### ACTION ITEM
Print the lines in the listing below that fall between the line with "(* ===== verification/Words.v ===== *)" and the line with "Lemma le_bytes_length n", those two lines included, exactly as they stand and with nothing else.

### EXERCISE INPUT
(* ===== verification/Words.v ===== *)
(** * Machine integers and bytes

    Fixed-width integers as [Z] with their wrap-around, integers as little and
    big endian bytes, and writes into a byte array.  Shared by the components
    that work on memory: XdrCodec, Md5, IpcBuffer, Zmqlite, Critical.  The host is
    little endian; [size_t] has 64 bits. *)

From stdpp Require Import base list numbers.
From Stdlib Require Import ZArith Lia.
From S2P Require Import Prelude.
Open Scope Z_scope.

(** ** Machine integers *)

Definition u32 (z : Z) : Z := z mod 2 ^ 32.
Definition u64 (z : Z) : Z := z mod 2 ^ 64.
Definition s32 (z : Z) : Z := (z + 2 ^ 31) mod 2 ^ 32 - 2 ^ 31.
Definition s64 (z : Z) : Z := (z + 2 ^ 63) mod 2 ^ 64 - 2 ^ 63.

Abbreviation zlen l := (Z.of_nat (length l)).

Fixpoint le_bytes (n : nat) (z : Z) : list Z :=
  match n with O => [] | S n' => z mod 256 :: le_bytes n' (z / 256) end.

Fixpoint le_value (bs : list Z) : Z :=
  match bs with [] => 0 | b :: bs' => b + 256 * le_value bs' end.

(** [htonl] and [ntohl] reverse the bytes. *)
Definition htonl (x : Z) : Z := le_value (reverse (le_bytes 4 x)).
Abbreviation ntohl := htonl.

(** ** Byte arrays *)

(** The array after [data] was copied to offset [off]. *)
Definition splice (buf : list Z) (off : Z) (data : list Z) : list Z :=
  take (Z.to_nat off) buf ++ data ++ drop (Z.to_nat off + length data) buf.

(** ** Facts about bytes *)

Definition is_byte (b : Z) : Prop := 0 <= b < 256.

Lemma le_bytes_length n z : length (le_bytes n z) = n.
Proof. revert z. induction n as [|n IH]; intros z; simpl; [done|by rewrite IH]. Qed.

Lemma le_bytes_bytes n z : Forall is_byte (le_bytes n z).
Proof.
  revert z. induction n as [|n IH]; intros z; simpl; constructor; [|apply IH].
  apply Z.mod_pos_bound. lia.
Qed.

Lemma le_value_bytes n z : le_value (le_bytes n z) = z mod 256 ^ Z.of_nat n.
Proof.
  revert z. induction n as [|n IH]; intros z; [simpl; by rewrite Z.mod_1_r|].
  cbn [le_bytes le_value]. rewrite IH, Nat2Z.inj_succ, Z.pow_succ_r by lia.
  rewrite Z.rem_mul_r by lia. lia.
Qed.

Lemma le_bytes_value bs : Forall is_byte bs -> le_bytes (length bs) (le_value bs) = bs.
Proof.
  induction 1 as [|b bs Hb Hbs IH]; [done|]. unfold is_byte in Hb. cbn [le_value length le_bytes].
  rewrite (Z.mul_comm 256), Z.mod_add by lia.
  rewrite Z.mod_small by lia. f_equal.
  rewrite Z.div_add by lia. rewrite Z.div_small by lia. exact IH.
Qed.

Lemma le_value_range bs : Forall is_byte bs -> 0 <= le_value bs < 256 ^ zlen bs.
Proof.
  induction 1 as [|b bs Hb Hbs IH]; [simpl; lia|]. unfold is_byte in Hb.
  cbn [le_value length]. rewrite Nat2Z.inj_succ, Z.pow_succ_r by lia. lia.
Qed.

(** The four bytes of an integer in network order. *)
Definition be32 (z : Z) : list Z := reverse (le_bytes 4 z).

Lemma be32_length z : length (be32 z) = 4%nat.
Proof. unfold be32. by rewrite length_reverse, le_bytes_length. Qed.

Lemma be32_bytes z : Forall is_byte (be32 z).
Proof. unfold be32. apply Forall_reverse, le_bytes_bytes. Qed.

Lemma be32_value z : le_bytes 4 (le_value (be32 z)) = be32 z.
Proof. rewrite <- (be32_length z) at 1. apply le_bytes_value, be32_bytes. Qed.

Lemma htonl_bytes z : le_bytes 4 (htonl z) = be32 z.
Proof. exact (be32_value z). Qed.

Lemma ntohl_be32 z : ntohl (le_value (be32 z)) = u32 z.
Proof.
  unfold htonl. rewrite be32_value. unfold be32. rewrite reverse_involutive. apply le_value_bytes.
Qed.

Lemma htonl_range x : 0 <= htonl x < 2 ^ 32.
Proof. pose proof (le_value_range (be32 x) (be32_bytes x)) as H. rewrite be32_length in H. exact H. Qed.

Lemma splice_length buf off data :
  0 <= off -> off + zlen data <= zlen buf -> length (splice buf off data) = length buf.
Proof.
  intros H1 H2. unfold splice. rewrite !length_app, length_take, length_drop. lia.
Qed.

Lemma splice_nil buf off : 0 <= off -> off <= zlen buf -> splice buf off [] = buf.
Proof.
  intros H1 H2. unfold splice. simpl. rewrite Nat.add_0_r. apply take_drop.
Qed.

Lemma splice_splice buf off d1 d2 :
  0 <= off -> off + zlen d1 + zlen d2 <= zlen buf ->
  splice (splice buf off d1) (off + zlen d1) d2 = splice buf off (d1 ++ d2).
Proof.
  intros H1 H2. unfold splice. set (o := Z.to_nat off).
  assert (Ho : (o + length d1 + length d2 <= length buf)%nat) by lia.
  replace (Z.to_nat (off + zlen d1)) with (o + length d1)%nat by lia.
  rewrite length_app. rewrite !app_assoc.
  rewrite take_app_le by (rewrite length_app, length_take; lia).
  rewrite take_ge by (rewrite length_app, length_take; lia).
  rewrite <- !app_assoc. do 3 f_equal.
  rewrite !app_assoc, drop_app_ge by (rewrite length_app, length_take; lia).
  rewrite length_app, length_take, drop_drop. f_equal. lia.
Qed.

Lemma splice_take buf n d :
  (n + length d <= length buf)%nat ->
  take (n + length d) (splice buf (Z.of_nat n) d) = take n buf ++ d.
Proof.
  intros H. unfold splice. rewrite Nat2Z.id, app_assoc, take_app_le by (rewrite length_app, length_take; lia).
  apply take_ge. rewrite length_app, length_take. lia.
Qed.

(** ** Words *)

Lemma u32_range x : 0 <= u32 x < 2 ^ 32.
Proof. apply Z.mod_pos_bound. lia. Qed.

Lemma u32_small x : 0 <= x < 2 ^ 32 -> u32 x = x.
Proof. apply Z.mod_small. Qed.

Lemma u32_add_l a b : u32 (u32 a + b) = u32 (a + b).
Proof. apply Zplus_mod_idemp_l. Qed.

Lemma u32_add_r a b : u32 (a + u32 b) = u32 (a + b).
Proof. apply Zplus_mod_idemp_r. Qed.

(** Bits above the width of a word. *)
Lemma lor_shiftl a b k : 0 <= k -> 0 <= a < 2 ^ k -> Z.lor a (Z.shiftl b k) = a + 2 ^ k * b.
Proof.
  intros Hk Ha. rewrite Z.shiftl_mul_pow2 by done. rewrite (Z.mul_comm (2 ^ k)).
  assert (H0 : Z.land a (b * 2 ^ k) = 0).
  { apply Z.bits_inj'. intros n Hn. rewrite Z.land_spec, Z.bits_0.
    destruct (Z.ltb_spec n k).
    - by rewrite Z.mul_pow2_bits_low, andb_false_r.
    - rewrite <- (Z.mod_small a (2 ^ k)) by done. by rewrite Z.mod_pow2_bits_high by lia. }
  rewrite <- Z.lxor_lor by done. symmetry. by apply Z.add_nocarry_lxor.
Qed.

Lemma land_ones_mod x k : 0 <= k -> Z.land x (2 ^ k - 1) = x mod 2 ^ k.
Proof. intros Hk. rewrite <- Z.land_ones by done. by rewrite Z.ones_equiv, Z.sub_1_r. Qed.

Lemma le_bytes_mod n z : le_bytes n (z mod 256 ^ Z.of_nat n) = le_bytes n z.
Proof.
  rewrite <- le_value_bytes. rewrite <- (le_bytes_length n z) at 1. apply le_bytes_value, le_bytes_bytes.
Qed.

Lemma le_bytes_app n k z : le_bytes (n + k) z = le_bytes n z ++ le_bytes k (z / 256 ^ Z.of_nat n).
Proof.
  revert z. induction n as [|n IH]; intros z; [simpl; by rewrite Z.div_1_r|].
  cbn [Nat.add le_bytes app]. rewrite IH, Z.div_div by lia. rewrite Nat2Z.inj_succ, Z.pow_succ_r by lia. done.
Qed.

...

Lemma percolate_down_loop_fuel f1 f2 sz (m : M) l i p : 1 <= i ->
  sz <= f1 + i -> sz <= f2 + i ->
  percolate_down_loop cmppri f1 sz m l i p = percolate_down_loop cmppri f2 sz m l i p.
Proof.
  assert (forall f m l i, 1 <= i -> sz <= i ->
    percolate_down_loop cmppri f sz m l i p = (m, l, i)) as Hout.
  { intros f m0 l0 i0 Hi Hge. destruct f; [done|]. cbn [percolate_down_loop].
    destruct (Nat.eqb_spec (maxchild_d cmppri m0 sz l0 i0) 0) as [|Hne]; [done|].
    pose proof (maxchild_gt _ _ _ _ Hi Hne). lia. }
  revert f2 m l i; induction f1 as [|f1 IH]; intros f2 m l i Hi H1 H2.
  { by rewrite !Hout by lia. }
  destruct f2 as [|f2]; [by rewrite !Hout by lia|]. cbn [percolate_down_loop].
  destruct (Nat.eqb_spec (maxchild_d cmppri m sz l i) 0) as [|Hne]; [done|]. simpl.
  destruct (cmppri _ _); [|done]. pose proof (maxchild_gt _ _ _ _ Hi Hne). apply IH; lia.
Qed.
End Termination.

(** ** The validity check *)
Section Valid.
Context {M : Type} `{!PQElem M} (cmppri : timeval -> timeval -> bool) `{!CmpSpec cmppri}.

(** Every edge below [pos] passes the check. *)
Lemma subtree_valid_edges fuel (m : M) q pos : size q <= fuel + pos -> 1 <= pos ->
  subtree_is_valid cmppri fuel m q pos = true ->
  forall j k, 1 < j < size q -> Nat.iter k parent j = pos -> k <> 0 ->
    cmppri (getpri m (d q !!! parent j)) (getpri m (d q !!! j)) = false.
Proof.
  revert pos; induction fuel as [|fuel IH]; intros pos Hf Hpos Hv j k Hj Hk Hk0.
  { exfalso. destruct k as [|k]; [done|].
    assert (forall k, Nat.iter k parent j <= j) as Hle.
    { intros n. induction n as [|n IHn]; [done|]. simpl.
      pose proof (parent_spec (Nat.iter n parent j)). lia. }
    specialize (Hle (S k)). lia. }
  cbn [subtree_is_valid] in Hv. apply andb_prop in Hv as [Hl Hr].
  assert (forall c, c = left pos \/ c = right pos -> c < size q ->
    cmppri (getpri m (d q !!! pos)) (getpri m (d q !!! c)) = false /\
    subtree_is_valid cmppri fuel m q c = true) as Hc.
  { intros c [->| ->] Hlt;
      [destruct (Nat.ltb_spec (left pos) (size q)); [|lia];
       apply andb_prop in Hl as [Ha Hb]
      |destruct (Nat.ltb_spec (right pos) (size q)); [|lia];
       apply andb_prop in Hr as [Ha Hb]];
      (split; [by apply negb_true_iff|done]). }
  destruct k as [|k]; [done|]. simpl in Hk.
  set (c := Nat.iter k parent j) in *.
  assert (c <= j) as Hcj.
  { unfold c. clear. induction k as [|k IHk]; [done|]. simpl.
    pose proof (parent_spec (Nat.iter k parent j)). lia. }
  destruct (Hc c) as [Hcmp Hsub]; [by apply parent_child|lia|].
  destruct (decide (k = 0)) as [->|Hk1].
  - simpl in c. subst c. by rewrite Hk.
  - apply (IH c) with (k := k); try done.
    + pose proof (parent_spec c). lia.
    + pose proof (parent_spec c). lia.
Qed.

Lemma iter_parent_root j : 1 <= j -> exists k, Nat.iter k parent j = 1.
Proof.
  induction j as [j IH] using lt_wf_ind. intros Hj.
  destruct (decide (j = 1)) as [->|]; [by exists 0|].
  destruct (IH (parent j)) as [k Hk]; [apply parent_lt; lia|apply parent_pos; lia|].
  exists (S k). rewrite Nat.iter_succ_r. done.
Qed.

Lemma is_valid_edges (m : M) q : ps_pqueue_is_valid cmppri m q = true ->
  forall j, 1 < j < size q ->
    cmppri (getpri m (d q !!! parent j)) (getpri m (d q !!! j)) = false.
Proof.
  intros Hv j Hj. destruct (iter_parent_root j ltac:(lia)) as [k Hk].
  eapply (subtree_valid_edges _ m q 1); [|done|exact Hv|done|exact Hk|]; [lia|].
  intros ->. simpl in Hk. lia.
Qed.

### EXERCISE ANSWER
(* ===== verification/Words.v ===== *)
(** * Machine integers and bytes

    Fixed-width integers as [Z] with their wrap-around, integers as little and
    big endian bytes, and writes into a byte array.  Shared by the components
    that work on memory: XdrCodec, Md5, IpcBuffer, Zmqlite, Critical.  The host is
    little endian; [size_t] has 64 bits. *)

From stdpp Require Import base list numbers.
From Stdlib Require Import ZArith Lia.
From S2P Require Import Prelude.
Open Scope Z_scope.

(** ** Machine integers *)

Definition u32 (z : Z) : Z := z mod 2 ^ 32.
Definition u64 (z : Z) : Z := z mod 2 ^ 64.
Definition s32 (z : Z) : Z := (z + 2 ^ 31) mod 2 ^ 32 - 2 ^ 31.
Definition s64 (z : Z) : Z := (z + 2 ^ 63) mod 2 ^ 64 - 2 ^ 63.

Abbreviation zlen l := (Z.of_nat (length l)).

Fixpoint le_bytes (n : nat) (z : Z) : list Z :=
  match n with O => [] | S n' => z mod 256 :: le_bytes n' (z / 256) end.

Fixpoint le_value (bs : list Z) : Z :=
  match bs with [] => 0 | b :: bs' => b + 256 * le_value bs' end.

(** [htonl] and [ntohl] reverse the bytes. *)
Definition htonl (x : Z) : Z := le_value (reverse (le_bytes 4 x)).
Abbreviation ntohl := htonl.

(** ** Byte arrays *)

(** The array after [data] was copied to offset [off]. *)
Definition splice (buf : list Z) (off : Z) (data : list Z) : list Z :=
  take (Z.to_nat off) buf ++ data ++ drop (Z.to_nat off + length data) buf.

(** ** Facts about bytes *)

Definition is_byte (b : Z) : Prop := 0 <= b < 256.

Lemma le_bytes_length n z : length (le_bytes n z) = n.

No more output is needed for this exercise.